Main content

## The idea of significance tests

# P-values and significance tests

AP.STATS:

DAT‑3 (EU)

, DAT‑3.E (LO)

, DAT‑3.E.1 (EK)

, DAT‑3.F (LO)

, DAT‑3.F.1 (EK)

, DAT‑3.F.2 (EK)

, VAR‑7 (EU)

, VAR‑7.C (LO)

, VAR‑7.C.1 (EK)

## Video transcript

- Let's say that I run a website that currently has this off white color for it's background and I know the mean amount of time that people spend on my website, let's say it is 20 minutes and I'm interested in making a change that will make people spend
more time on my website. My idea is to make the background color of my website yellow. But after making that change, how do I feel good about
this actually having the intended consequence? Well that's where significance
tests come into play. What I would do is first
set up some hypotheses, a null hypothesis and an
alternative hypothesis. The null hypothesis tends
to be a statement that, "Hey, your change actually had no effect, "there's no news here,"
and so this would be that your mean is still equal to 20 minutes after the change to yellow, in this case, for our background. And we would also have an
alternative hypothesis. Our alternative hypothesis is actually that our mean is now greater
because of the change, that people are spending
more time on my site. So our mean is greater than
20 minutes after the change. Now the next thing we do is we set up a threshold known as
the significance level and you will see how this
comes into play in a second. So, your significance level is usually denoted by
the Greek letter Alpha and you tend to see
significant levels like 1/100 or 5/100 or 1/10 or 1%, 5%, or 10%. You might see other ones, but we're gonna set a significance level for this particular case. Let's just say it's going to be 0.05. And what we're going to
now do is we're going to take a sample of people visiting this new yellow background website and we're gonna calculate statistics. The sample mean, the
sample standard deviation, and we're gonna say,
"Hey, if we assume that "the null hypothesis is true, "what is the probability
of getting a sample "with the statistics that we get?" And if that probability is lower than our significance level, if that probability is less than 5/100, if it's less than 5%, then
we reject the null hypothesis and say that we have
evidence for the alternative. However, if the probability
of getting the statistics for that sample are at the
significance level or higher, then we say, "Hey, we can't
reject the null hypothesis, "and we aren't able to have
evidence for the alternative." So what we would then do, I
will call this step three.

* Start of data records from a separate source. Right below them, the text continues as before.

(** An automatic selection is commanded or staged only in Auto mode, with no
    switch in progress, for a target that differs from the current layout, that is
    justified by a decision of this very call and that has been the candidate for
    the configured delay. *)
Theorem only_matured_targets_are_applied desired_relay relay_on voltage now a s :
  let s' := run_op (OpSelect desired_relay relay_on voltage now a) s in
  let supported := ordered_auto_phase_selections s in
  let cur := current_phase_selection s supported in
  forall p, p ∈ applied (new_effects s s') \/ (exists t, machine s' = Waiting p t /\ machine s <> machine s') ->
  a = true /\ machine s = Idle /\ p <> cur /\ matured s p now /\
  exists reason threshold,
    justified s supported cur desired_relay relay_on voltage now (Some p, reason, threshold).
Proof.
  intros s' supported cur p Hp.
  pose proof (maybe_apply_outcome desired_relay relay_on voltage now a s) as Ho.
  unfold wp in Ho. change (snd (maybe_apply_auto_phase_selection _ _ _ _ _ _)) with s' in Ho.
  destruct Ho as [[[Hq Hf] _]|(Ha & Hm & q & reason & thr & s1 & Hne & Hmat & Hj & [Hq1 Hf1] & Ho)].
  - exfalso. destruct Hp as [Hp|(t & _ & Hp)].
    + rewrite (applied_quiet _ (adds_new_effects _ _ _ Hq)) in Hp. by apply not_elem_of_nil in Hp.
    + by rewrite (machine_core s s' Hf) in Hp.
  - enough (p = q) as -> by eauto 10.
    assert (adds (fun _ => True) s s1) as Ha1 by (eapply adds_weaken; [|exact Hq1]; done).
    destruct Ho as [(_ & Hq & Hw & _)|(_ & Hc & Hf & _)].
    + destruct Hp as [Hp|(t & Hp & _)]; [|congruence].
      rewrite (applied_quiet (new_effects s s')) in Hp; [by apply not_elem_of_nil in Hp|].
      apply adds_new_effects. by etrans.
    + destruct Hp as [Hp|(t & Hp & _)].
      * rewrite (new_effects_trans (fun _ => True) s s1 s' Ha1 (commanded_adds _ _ _ Hc)) in Hp.
        destruct Hc as (l & E & Hl). rewrite (new_effects_app _ _ _ E) in Hp.
        unfold applied in Hp. rewrite omap_app in Hp. fold (applied (new_effects s s1)) in Hp.
        rewrite (applied_quiet _ (adds_new_effects _ _ _ Hq1)) in Hp.
        change (omap _ (EApplyPhase q :: l)) with (q :: applied l) in Hp.
        rewrite (applied_quiet _ Hl) in Hp. by apply list_elem_of_singleton in Hp.
      * rewrite (machine_core s1 s' Hf), (machine_core s s1 Hf1), Hm in Hp. done.
Qed.

(** With a backend that needs the relay off for a phase change, applying a target
    directly, without staging, means that no relay command was outstanding and the
    freshest confirmed relay sample (or, without one, the relay itself) was off;
    otherwise the switch is staged, nothing is commanded and the relay is forced off. *)
Theorem direct_apply_needs_relay_off p desired_relay relay_on now s :
  port_phase_selection_requires_pause s = true ->
  let '(r, s') := apply_auto_phase_target p desired_relay relay_on now s in
  if bool_decide (fst (port_pending_relay_command s) = None) &&
     negb (default relay_on (fresh_confirmed_relay_output s (Some now)))
  then commanded p s s' /\ machine s' = machine s
  else applied (new_effects s s') = [] /\ machine s' = Waiting p (Some now) /\
       forall v, r = Ok v -> v = Some false.
Proof.
  intros Hpause. pose proof (apply_target_outcome p desired_relay relay_on now s) as Ho.
  unfold wp in Ho. destruct (apply_auto_phase_target _ _ _ _ s) as [r s']. cbn [fst snd] in Ho.
  assert (phase_change_requires_staging s relay_on now =
    negb (bool_decide (fst (port_pending_relay_command s) = None) &&
          negb (default relay_on (fresh_confirmed_relay_output s (Some now))))) as E.
  { unfold phase_change_requires_staging. rewrite Hpause. cbn [negb].
    destruct (fst (port_pending_relay_command s)); [done|].
    rewrite bool_decide_eq_true_2 by done. cbn [andb]. rewrite negb_involutive.
    by destruct (fresh_confirmed_relay_output s (Some now)). }
  unfold target_outcome in Ho. rewrite E in Ho.
  destruct (bool_decide _ && _); cbn [negb] in Ho;
    destruct Ho as [(? & Ho)|(? & Ho)]; try done.
  - destruct Ho as (Hc & Hf & _). split; [done | by apply machine_core].
  - destruct Ho as (Hq & Hm & Hv). split; [|done]. apply applied_quiet. by apply adds_new_effects.
Qed.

In step three, we would take a sample. So let's say we take a sample size, let's say we take 100 folks
who visit the new website, the yellow background website, and we measure sample statistics. We measure the sample mean here, let's say that for that sample, the mean is 25 minutes. We are also likely to, if we don't know what the actual population standard deviation is, which we typically don't know, we would also calculate the
sample standard deviation. Then the next step is
we calculate a p-value. And the p-value, which
stands for probability value, is the probability of getting a statistic at least this far away from the mean if we were to assume that
the null hypothesis is true. So one way to think about it it is a conditional probability. It is the probability that our sample mean when we take a sample of size n=100 is greater than or equal to 25 minutes, given our null hypothesis is true. And in other videos, we have
talked about how to do this. If we assume that the
sampling distribution of the sample means is roughly normal, we can use the sample mean, we can use our sample size, we can use our sample standard deviation, perhaps we use a t-statistic, to figure out what this
probability is going to be. And then we decide whether we can reject the null hypothesis. So let me call that step five. So step five, there are two situations. If my p-value, if it is less than Alpha, then I reject my null hypothesis and say that I have evidence
for my alternative hypothesis. Now, if we have the other situation, if my p-value is greater than or equal to, in this case 0.05, so if it's greater than or
equal to my significance level, then I cannot reject the null hypothesis. I wouldn't say that I
accept the null hypothesis, I would just say that we do not reject the null hypothesis. And so, let's say, when I do
all of these calculations, I get a p-value which would
put me in this scenario right over here. Let's say that I get a p-value of 0.03. 0.03 is indeed less than 0.05 so I would reject the null hypothesis and say that I have evidence
for the alternative. And this should hopefully
make logical sense because what we're saying is, hey, look, we took a sample and if we
assume the null hypothesis, the probability of getting
that sample is 3%, it's 3/100, and so since that probability is less than our
probability threshold here, we'll reject it and say we have evidence for the alternative. On the other hand, there
might have been a scenario where we do all of the calculations here and we figure out a p-value that we get is equal to 0.5, which you
can interpret as saying that hey, if we assume the
null hypothesis is true, that there's no change due to
making the background yellow, I would have a 50% chance
of getting this result. And in that situation,
since it's higher than my significance level, I wouldn't reject the null hypothesis. A world where the null hypothesis is true and I get this result, well, you know, it
seems reasonably likely. And so, this is the basis for
significant tests generally and as you'll see, is
applicable in almost every field you'll find yourself in. Now there's one last
point of clarification that I wanna make very, very, very clear. Our p-value, the thing that we're using to decide whether or not we
reject the null hypothesis, this is the probability of
getting your sample statistics given that the null hypothesis is true. Sometimes people confuse
this and they say, "Hey, is this the probability
that the null hypothesis "is true given the sample
statistics that we got?" And I would say, "Clearly,
no, that is not the case." We are not trying to gauge the probability that the null hypothesis is true or not. What we are trying to do is say, "Hey, if we assume the
null hypothesis were true, "what is the probability
that we got the result "that we did for our sample?" And if that probability is low, if it's below some threshold
that we set ahead of time, then we decide to reject
the null hypothesis and say that we have
evidence for the alternative.